**** DATASET RECORDS ****

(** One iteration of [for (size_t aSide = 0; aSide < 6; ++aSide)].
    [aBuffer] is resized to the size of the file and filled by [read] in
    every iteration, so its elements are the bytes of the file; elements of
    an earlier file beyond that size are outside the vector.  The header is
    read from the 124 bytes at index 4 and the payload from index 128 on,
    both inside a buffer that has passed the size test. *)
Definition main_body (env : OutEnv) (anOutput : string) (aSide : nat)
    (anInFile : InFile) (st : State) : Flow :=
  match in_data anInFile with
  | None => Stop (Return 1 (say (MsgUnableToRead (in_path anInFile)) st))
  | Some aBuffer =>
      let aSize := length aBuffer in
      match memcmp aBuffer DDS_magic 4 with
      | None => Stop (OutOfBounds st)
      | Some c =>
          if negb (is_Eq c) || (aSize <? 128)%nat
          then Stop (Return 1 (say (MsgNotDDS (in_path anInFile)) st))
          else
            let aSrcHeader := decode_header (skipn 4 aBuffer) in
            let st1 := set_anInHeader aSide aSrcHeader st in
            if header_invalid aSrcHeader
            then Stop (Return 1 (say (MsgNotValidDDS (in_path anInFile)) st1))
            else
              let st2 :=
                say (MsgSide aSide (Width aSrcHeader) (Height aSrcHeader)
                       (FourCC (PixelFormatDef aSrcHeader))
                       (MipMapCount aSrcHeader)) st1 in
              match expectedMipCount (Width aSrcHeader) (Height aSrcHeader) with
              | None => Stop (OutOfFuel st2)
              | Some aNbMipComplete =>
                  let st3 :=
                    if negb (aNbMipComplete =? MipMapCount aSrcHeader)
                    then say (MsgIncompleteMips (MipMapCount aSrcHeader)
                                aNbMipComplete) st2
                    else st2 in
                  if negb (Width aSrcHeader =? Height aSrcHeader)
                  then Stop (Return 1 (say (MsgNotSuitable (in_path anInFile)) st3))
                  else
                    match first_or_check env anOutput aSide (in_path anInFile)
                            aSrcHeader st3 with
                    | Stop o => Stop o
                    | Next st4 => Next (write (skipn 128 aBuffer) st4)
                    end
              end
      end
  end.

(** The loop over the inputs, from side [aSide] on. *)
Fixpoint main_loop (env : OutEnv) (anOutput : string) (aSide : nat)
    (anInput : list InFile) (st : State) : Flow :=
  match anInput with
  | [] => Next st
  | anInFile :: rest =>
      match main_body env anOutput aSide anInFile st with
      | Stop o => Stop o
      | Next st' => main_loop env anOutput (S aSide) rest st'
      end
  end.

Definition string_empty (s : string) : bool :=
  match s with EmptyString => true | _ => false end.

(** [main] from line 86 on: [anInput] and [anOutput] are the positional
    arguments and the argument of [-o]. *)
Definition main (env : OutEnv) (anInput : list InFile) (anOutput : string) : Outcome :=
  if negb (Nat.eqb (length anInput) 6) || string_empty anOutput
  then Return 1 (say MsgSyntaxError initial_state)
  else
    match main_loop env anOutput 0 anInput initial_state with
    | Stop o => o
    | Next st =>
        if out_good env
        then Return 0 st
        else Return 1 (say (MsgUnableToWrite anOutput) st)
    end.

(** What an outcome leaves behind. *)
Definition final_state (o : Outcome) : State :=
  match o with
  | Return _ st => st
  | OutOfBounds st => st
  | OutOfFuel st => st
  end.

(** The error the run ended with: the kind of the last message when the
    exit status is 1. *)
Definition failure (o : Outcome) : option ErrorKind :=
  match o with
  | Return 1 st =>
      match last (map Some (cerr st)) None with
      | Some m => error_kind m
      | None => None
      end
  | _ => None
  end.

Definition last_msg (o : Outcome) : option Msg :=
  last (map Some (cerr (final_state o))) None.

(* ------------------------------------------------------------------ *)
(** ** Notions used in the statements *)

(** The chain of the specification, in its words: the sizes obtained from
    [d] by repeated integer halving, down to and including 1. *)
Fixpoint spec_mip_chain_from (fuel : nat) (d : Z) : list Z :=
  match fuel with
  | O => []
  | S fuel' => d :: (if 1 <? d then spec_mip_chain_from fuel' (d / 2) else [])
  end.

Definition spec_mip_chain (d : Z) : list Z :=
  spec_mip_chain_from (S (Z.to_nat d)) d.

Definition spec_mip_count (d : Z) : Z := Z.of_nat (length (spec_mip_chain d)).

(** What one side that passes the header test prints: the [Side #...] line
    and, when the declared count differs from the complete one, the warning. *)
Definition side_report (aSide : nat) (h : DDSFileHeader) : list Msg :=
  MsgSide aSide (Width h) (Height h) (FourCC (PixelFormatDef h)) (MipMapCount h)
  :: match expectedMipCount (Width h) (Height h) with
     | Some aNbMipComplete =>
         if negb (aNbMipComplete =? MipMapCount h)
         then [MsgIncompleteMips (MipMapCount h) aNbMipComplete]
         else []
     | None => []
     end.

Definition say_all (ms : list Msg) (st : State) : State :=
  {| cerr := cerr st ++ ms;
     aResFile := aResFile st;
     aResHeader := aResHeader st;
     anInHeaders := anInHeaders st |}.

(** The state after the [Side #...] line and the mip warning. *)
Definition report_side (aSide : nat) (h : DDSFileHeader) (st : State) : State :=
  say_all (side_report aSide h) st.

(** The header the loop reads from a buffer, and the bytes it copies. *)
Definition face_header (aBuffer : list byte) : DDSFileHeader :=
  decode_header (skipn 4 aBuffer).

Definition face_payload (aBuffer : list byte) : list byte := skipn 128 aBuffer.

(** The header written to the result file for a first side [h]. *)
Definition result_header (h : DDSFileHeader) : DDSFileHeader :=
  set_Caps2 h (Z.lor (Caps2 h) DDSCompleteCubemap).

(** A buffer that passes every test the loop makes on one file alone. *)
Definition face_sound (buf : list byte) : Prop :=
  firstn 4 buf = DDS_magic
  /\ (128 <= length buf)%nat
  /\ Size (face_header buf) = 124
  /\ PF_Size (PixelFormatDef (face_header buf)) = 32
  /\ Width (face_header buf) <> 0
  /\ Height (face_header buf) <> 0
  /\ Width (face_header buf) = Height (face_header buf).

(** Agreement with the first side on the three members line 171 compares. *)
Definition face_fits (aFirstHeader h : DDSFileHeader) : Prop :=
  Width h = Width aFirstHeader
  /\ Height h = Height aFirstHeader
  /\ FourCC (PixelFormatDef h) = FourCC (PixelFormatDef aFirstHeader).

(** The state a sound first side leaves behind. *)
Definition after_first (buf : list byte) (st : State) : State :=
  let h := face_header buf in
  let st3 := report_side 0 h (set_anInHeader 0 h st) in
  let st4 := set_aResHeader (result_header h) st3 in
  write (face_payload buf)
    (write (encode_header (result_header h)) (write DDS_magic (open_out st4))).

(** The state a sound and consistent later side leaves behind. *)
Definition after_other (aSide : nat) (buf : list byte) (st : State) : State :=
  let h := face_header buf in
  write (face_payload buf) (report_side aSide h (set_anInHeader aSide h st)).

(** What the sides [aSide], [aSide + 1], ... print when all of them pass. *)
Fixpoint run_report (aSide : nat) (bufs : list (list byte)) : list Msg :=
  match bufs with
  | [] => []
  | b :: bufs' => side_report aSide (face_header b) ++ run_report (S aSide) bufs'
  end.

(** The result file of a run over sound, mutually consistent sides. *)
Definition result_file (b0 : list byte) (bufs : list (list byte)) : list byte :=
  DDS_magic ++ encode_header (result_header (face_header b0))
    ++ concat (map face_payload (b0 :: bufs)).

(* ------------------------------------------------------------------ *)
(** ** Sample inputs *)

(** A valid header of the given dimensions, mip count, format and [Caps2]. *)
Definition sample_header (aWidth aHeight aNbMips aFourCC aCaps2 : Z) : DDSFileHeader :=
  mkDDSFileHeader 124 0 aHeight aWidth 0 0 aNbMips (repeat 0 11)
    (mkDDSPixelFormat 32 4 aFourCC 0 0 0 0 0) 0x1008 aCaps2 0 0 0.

****

Above are the lines; repeat exactly the ones from the line containing "Height (face_header buf) <> 0" down to the line containing "Definition result_file (b0", both inclusive.

  /\ Height (face_header buf) <> 0
  /\ Width (face_header buf) = Height (face_header buf).

(** Agreement with the first side on the three members line 171 compares. *)
Definition face_fits (aFirstHeader h : DDSFileHeader) : Prop :=
  Width h = Width aFirstHeader
  /\ Height h = Height aFirstHeader
  /\ FourCC (PixelFormatDef h) = FourCC (PixelFormatDef aFirstHeader).

(** The state a sound first side leaves behind. *)
Definition after_first (buf : list byte) (st : State) : State :=
  let h := face_header buf in
  let st3 := report_side 0 h (set_anInHeader 0 h st) in
  let st4 := set_aResHeader (result_header h) st3 in
  write (face_payload buf)
    (write (encode_header (result_header h)) (write DDS_magic (open_out st4))).

(** The state a sound and consistent later side leaves behind. *)
Definition after_other (aSide : nat) (buf : list byte) (st : State) : State :=
  let h := face_header buf in
  write (face_payload buf) (report_side aSide h (set_anInHeader aSide h st)).

(** What the sides [aSide], [aSide + 1], ... print when all of them pass. *)
Fixpoint run_report (aSide : nat) (bufs : list (list byte)) : list Msg :=
  match bufs with
  | [] => []
  | b :: bufs' => side_report aSide (face_header b) ++ run_report (S aSide) bufs'
  end.

(** The result file of a run over sound, mutually consistent sides. *)
Definition result_file (b0 : list byte) (bufs : list (list byte)) : list byte :=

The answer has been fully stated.